Count the lines below containing "Scope"; state the number only.

***

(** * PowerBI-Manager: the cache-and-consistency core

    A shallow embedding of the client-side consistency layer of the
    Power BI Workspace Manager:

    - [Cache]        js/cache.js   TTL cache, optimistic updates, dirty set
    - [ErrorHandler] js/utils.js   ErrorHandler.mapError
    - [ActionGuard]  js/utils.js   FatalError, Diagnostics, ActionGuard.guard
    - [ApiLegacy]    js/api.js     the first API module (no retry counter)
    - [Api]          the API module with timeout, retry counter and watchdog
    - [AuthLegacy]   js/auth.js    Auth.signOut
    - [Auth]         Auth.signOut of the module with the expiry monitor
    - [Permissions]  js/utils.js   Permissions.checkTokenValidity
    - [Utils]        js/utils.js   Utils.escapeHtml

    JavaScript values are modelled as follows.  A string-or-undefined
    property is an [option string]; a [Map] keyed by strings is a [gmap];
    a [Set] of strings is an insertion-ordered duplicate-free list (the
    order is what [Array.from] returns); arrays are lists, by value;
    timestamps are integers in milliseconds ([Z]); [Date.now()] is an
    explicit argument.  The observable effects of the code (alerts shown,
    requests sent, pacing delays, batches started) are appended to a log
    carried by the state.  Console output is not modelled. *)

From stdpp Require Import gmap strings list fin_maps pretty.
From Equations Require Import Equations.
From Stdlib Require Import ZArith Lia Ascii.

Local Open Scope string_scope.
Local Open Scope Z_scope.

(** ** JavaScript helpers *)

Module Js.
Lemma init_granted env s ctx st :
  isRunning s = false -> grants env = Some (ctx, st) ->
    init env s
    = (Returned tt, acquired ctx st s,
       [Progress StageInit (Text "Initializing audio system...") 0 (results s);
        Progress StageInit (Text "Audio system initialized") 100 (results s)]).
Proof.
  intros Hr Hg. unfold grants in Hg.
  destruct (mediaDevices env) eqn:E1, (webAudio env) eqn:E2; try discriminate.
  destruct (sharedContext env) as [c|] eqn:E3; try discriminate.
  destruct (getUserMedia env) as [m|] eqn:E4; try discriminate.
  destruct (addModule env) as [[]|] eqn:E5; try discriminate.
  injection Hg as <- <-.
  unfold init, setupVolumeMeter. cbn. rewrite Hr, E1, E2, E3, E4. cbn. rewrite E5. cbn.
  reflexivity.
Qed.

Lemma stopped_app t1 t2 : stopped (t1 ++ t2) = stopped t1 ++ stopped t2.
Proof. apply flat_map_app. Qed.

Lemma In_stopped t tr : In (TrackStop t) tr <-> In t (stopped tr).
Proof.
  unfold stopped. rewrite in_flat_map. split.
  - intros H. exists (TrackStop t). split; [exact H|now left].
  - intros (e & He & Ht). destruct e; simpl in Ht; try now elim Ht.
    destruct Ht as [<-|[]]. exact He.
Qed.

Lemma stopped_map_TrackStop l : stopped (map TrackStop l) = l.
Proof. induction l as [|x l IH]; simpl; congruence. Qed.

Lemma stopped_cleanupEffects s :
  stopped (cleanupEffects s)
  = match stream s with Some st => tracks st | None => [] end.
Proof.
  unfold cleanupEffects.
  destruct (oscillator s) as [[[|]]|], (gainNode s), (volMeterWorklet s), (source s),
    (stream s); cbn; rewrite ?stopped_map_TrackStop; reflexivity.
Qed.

***

SOLUTION TO THIS PROBLEM — 2